§ **Exercise data**
(** *** One character: what [escape] writes, [scanstring] reads *)

Lemma escape_pair c : 0x10000 <= c -> c < 0x110000 ->
  Json.escape c = Json.u_escape (high_half c) ++ Json.u_escape (low_half c).
Proof.
  intros H1 H2. unfold Json.escape.
  repeat match goal with
  | |- context [?a =? ?b] => destruct (N.eqb_spec a b) as [E|_]; [lia|]
  end.
  destruct (N.leb_spec 32 c); [|lia]. destruct (N.leb_spec c 126); [lia|].
  destruct (N.ltb_spec c 0x10000); [lia|]. cbn [andb].
  destruct (surrogate_halves c) as [-> ->].
  unfold high_half. rewrite N.mod_small; [reflexivity|]. lia.
Qed.

Lemma escape_cases c : is_codepoint c = true -> escape_shape c.
Proof.
  unfold is_codepoint. intro Hc. apply N.ltb_lt in Hc.
  destruct (N.eqb_spec c 34) as [->|N34]; [now apply Short with 34|].
  destruct (N.eqb_spec c 92) as [->|N92]; [now apply Short with 92|].
  destruct (N.eqb_spec c 10) as [->|N10]; [now apply Short with 110|].
  destruct (N.eqb_spec c 13) as [->|N13]; [now apply Short with 114|].
  destruct (N.eqb_spec c 9) as [->|N9]; [now apply Short with 116|].
  destruct (N.eqb_spec c 12) as [->|N12]; [now apply Short with 102|].
  destruct (N.eqb_spec c 8) as [->|N8]; [now apply Short with 98|].
  assert (E : Json.escape c
              = if (32 <=? c) && (c <=? 126) then [c]
                else if c <? 0x10000 then Json.u_escape c
                else Json.u_escape (N.lor 0xd800 (N.land (N.shiftr (c - 0x10000) 10) 0x3ff))
                     ++ Json.u_escape (N.lor 0xdc00 (N.land (c - 0x10000) 0x3ff))).
  { unfold Json.escape.
    repeat match goal with
    | |- context [?a =? ?b] => destruct (N.eqb_spec a b) as [E|_]; [lia|]
    end. reflexivity. }
  destruct ((32 <=? c) && (c <=? 126)) eqn:Hp.
  - apply andb_true_iff in Hp as [Hp _]. apply N.leb_le in Hp.
    now apply Verbatim.
  - destruct (N.ltb_spec c 0x10000).
    + now apply Hex.
    + apply Pair; auto. now apply escape_pair.
Qed.

Lemma scanstring_short e ch tl :
  e <> 117 -> Json.unescape e = Some ch ->
  Json.scanstring (92 :: e :: tl) = Json.cons_res ch (Json.scanstring tl).
Proof.
  intros He Hu. cbn [Json.scanstring]. change (92 =? 34) with false.
  change (92 =? 92) with true. cbv iota.
  destruct (N.eqb_spec e 117); [contradiction|]. now rewrite Hu.
Qed.

Lemma scanstring_verbatim c tl :
  c <> 34 -> c <> 92 -> 32 <= c ->
  Json.scanstring (c :: tl) = Json.cons_res c (Json.scanstring tl).
Proof.
  intros H1 H2 H3. cbn [Json.scanstring].
  destruct (N.eqb_spec c 34); [contradiction|].
  destruct (N.eqb_spec c 92); [contradiction|].
  destruct (N.ltb_spec c 32); [lia|]. reflexivity.
Qed.

Lemma scanstring_unfold_u h1 h2 h3 h4 tl :
  Json.scanstring (92 :: 117 :: h1 :: h2 :: h3 :: h4 :: tl)
  = match Json.hex4val h1 h2 h3 h4 with
    | None => Json.Malformed
    | Some uni =>
        if Json.is_high_surrogate uni then
          match tl with
          | b :: u :: r3 =>
              if (b =? 92) && (u =? 117) then
                match r3 with
                | g1 :: g2 :: g3 :: g4 :: r4 =>
                    match Json.hex4val g1 g2 g3 g4 with
                    | None => Json.Malformed
                    | Some uni2 =>
                        if Json.is_low_surrogate uni2
                        then Json.cons_res (Json.join_surrogates uni uni2)
                               (Json.scanstring r4)
                        else Json.cons_res uni (Json.scanstring tl)
                    end
                | _ => Json.Malformed
                end
              else Json.cons_res uni (Json.scanstring tl)
          | _ => Json.cons_res uni (Json.scanstring tl)
          end
        else Json.cons_res uni (Json.scanstring tl)
    end.
Proof. reflexivity. Qed.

§ **About this task**
Find every line with "match" in the listing and state how many there are, nothing else.

§ **Solved exercise**
6